盡管銅綠假單胞菌為食品、化妝品等微生物常規(guī)檢測(cè)項(xiàng)目之一，但所推薦的檢測(cè)方法為傳統(tǒng)細(xì)菌培養(yǎng)法[6]。作為細(xì)菌檢測(cè)“金標(biāo)準(zhǔn)”的細(xì)菌培養(yǎng)法，其準(zhǔn)確度高，但耗時(shí)長(zhǎng)、靈敏度較低。隨著檢測(cè)技術(shù)的不斷發(fā)展以及銅綠假單胞菌的全基因信息解析[10]，各種分子生物學(xué)技術(shù)，包括單一 PCR、多重 PCR、定量 PCR 技術(shù)、環(huán)介導(dǎo)等溫?cái)U(kuò)增技術(shù)等，憑借強(qiáng)特異性、高靈敏度、簡(jiǎn)便省時(shí)等優(yōu)點(diǎn)，已經(jīng)被廣泛應(yīng)用在銅綠假單胞菌的檢測(cè)和研究中[2,11-13]。但至今尚無(wú)銅綠假單胞菌相關(guān)國(guó)家參考品，導(dǎo)致不同企業(yè)的產(chǎn)品缺乏統(tǒng)一的標(biāo)準(zhǔn)衡量，不利于行業(yè)水平的整體提升。本研究研制了銅綠假單胞菌核酸檢測(cè)試劑盒用國(guó)家參考品，以期為未來(lái)相關(guān)定性檢測(cè)試劑盒的質(zhì)量控制和評(píng)價(jià)提供物質(zhì)基礎(chǔ)。

1 材料與方法

1.1 材料

1.1.1 菌株 10 株不同來(lái)源的銅綠假單胞菌標(biāo)準(zhǔn)菌株用于陽(yáng)性參考品的制備（表1）；用于制備陰性參考品的菌株分別為：嗜麥芽窄食假單胞菌 CMCC(B)10701、惡臭假單胞菌 CMCC(B)10716、熒光假單胞菌 CMCC(B)10711、布氏假單胞菌 CMCC(B)10712、摩氏假單胞菌CMCC(B)10713、金黃色葡萄球菌 CMCC(B)26001、肺炎克雷伯菌 CMCC(B)46117、肺炎鏈球菌 CMCC(B)31001、腦膜炎奈瑟菌 CMCC(B)29052、大腸埃希菌 CMCC(B)44113，上述菌株均來(lái)源于中國(guó)食品藥品檢定研究院的中國(guó)醫(yī)學(xué)細(xì)菌保藏管理中心。

表1 本研究所用 10 株銅綠假單胞菌的特性

1.1.2 主要試劑和儀器 普通營(yíng)養(yǎng)瓊脂培養(yǎng)基購(gòu)自北京三藥公司科技開(kāi)發(fā)公司；細(xì)菌基因組 DNA 提取試劑盒購(gòu)自天根生化科技（北京）有限公司；Premix Taq 和 DL2000 均購(gòu)自日本 Takara 公司；銅綠假單胞菌核酸測(cè)定試劑盒分別購(gòu)自北京華大吉比愛(ài)生物技術(shù)有限公司、中山大學(xué)達(dá)安基因股份有限公司和江蘇碩世生物科技股份有限公司；其他試劑為國(guó)產(chǎn)分析純。

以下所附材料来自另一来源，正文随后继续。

(** * Shallow embedding of [src/server.py] (Airflow MCP server)

    The module-level configuration, the [httpx] transport and the upstream
    Airflow REST API are the inputs of the model: they are the [Variable]s of
    section [Server].  Every other function of the source ([make_api_request],
    [list_tools], [call_tool]) is translated below, branch by branch. *)

From Stdlib Require Import String Ascii List ZArith Bool Lia.
Import ListNotations.
Set Warnings "-register-all".
Open Scope list_scope.
Open Scope string_scope.

(** ** JSON values, as [json.loads] / the MCP runtime hand them to Python.
    Numbers are integers (floating point values are not modelled); objects
    are association lists in insertion order, with distinct keys as in a
    Python [dict]. *)
Inductive json : Type :=
| JNull
| JBool (b : bool)
| JInt (z : Z)
| JStr (s : string)
| JList (l : list json)
| JObj (kvs : list (string * json)).

(** ** Python exceptions: the class and [str(e)]. *)
Inductive exc_kind : Type :=
| KeyError | AttributeError | TypeError | ValueError | PyException.

Record exc : Type := mkExc { ex_kind : exc_kind; ex_msg : string }.

(** ** String helpers *)

Definition newline : string := String (ascii_of_nat 10) EmptyString.

Fixpoint str_join (sep : string) (xs : list string) : string :=
  match xs with
  | [] => ""
  | [x] => x
  | x :: rest => x ++ sep ++ str_join sep rest
  end.

Fixpoint is_prefix (p s : string) : bool :=
  match p, s with
  | EmptyString, _ => true
  | String a p', String b s' => Ascii.eqb a b && is_prefix p' s'
  | _, _ => false
  end.

(** [needle in hay] *)
Fixpoint contains (needle hay : string) : bool :=
  match hay with
  | EmptyString => is_prefix needle hay
  | String _ hay' => is_prefix needle hay || contains needle hay'
  end.

(** [str(int)]: decimal digits. *)
Fixpoint pos_digits (fuel : nat) (p : positive) (acc : string) : string :=
  match fuel with
  | O => acc
  | S fuel' =>
      let q := Z.div (Z.pos p) 10 in
      let r := Z.modulo (Z.pos p) 10 in
      let acc' := String (ascii_of_nat (48 + Z.to_nat r)) acc in
      match q with
      | Z.pos q' => pos_digits fuel' q' acc'
      | _ => acc'
      end
  end.

Definition z_to_dec (z : Z) : string :=
  match z with
  | Z0 => "0"
  | Z.pos p => pos_digits (Pos.size_nat p) p ""
  | Z.neg p => "-" ++ pos_digits (Pos.size_nat p) p ""
  end.

(** [repr(s)] for a [str]: single quotes unless the text holds a single
    quote and no double quote; backslash, the chosen quote, tab, newline,
    carriage return and the other ASCII control characters are escaped.
    The bytes of non-ASCII characters are kept as they are: Python also
    escapes the non-ASCII characters its Unicode tables call non-printable
    (U+00A0, U+00AD, U+200B, ...), which this model does not, so [repr] of a
    text holding one of them differs from Python's. *)
Definition hex_digit (n : nat) : ascii :=
  if Nat.ltb n 10 then ascii_of_nat (48 + n) else ascii_of_nat (87 + n).

Definition escape_char (q : ascii) (c : ascii) : string :=
  let n := nat_of_ascii c in
  if Ascii.eqb c "\"%char then "\\"
  else if Ascii.eqb c q then String "\"%char (String q EmptyString)
  else if Nat.eqb n 9 then "\t"
  else if Nat.eqb n 10 then "\n"
  else if Nat.eqb n 13 then "\r"
  else if Nat.ltb n 32 || Nat.eqb n 127 then
    String "\"%char (String "x"%char
      (String (hex_digit (Nat.div n 16)) (String (hex_digit (Nat.modulo n 16)) EmptyString)))
  else String c EmptyString.

Fixpoint has_char (c : ascii) (s : string) : bool :=
  match s with
  | EmptyString => false
  | String a s' => Ascii.eqb a c || has_char c s'
  end.

Fixpoint escape_with (q : ascii) (s : string) : string :=
  match s with
  | EmptyString => ""
  | String c s' => escape_char q c ++ escape_with q s'
  end.
(** The rates of the cell at -21 mV. *)
Lemma clamped_rates :
  HH.alpha_n (-21) + HH.beta_n (-21) <= 0.565
  /\ HH.alpha_m (-21) + HH.beta_m (-21) <= 6.9
  /\ HH.alpha_h (-21) + HH.beta_h (-21) <= 1.07.
Proof.
  unfold HH.alpha_n, HH.beta_n, HH.alpha_m, HH.beta_m, HH.alpha_h, HH.beta_h.
  replace (-21 + 55) with 34 by lra. replace (-21 + 40) with 19 by lra.
  replace (-21 + 65) with 44 by lra. replace (-21 + 35) with 14 by lra.
  assert (Hn : 34 / (1 - exp (- (34) / 10)) <= 34 + 10)
    by (apply rate_quotient_le; lra).
  assert (Hm : 19 / (1 - exp (- (19) / 10)) <= 19 + 10)
    by (apply rate_quotient_le; lra).
  assert (B1 : exp (- (44) / 80) < 1) by (apply exp_neg_lt_1; lra).
  assert (B2 : exp (- (44) / 18) < 1) by (apply exp_neg_lt_1; lra).
  assert (B3 : exp (- (44) / 20) < 1) by (apply exp_neg_lt_1; lra).
  pose proof (exp_pos (- (14) / 10)) as B4.
  assert (B5 : 1 / (1 + exp (- (14) / 10)) <= 1).
  { unfold Rdiv. rewrite Rmult_1_l. rewrite <- Rinv_1 at 2.
    apply Rinv_le_contravar; lra. }
  replace (0.01 * 34 / (1 - exp (- (34) / 10)))
    with (0.01 * (34 / (1 - exp (- (34) / 10)))) by (unfold Rdiv; ring).
  replace (0.1 * 19 / (1 - exp (- (19) / 10)))
    with (0.1 * (19 / (1 - exp (- (19) / 10)))) by (unfold Rdiv; ring).
  repeat split; lra.
Qed.

(** The timestep 0.1 of the processor is small enough for the cell at
    -21 mV, and the step moves its three gating variables off their initial
    values 0, 0 and 1. *)
Lemma hh_gating_in_unit_witness :
  exists x' s,
    HH.updateHodgkinHuxley 0.1 1000 clamped = Some (x', s)
    /\ gated x'
    /\ 0 < HH.n x' /\ 0 < HH.m x' /\ HH.h x' < 1.
Proof.
  destruct clamped_rates as (Rn & Rm & Rh).
  destruct (rates_pos (-21)) as (P1 & P2 & P3 & P4 & P5 & P6); try lra.
  destruct (hh_gating_in_unit 0.1 1000 clamped) as (x' & s & E & G).
  - apply clamped_mode.
  - apply clamped_mode.
  - unfold gated, clamped; simpl. lra.
  - lra.
  - change (N.V (HH.neuron clamped)) with (-21). lra.
  - change (N.V (HH.neuron clamped)) with (-21). lra.
  - change (N.V (HH.neuron clamped)) with (-21). lra.
  - destruct (hh_step_fields 0.1 1000 clamped 120 36 (-21) (-21) eq_refl)
      as (x0 & s0 & E0 & _ & _ & En & Em & Eh & _);
      try lra; [apply clamped_mode|].
    rewrite E in E0. injection E0 as <- <-.
    exists x', s. split; [exact E|]. split; [exact G|].
    rewrite En, Em, Eh.
    change (N.V (HH.neuron clamped)) with (-21).
    change (HH.n clamped) with 0. change (HH.m clamped) with 0.
    change (HH.h clamped) with 1.
    repeat split; lra.
Defined.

細(xì)菌培養(yǎng)箱為北京中儀國(guó)科科技有限公司產(chǎn)品；熒光定量 PCR 儀為美國(guó) ABI 公司產(chǎn)品；VITEK 全自動(dòng)微生物生化鑒定儀為梅里埃診斷產(chǎn)品有限公司產(chǎn)品；microTyper MS 飛行時(shí)間質(zhì)譜系統(tǒng)為江蘇天瑞儀器股份有限公司產(chǎn)品。

1.2 方法

1.2.1 銅綠假單胞菌參考菌株的培養(yǎng)和鑒定 將 10 株銅綠假單胞菌復(fù)蘇后分別接種至普通營(yíng)養(yǎng)瓊脂平板培養(yǎng)基中，觀察菌落形態(tài)，全自動(dòng)微生物生化鑒定儀進(jìn)行生化鑒定。選取瓊脂平板上培養(yǎng)的第 2 代單菌落，進(jìn)行飛行質(zhì)譜鑒定。同時(shí)將上述菌種新鮮過(guò)夜培養(yǎng)物按照試劑說(shuō)明書(shū)提取細(xì)菌全基因組 DNA，以其為模板，參考文獻(xiàn)[14]，使用16S rRNA 基因通用引物進(jìn)行擴(kuò)增，產(chǎn)物送生工生物工程（上海）股份有限公司測(cè)序，最后將測(cè)序拼接結(jié)果提交NCBI 數(shù)據(jù)庫(kù)進(jìn)行 Blast 比對(duì)分析。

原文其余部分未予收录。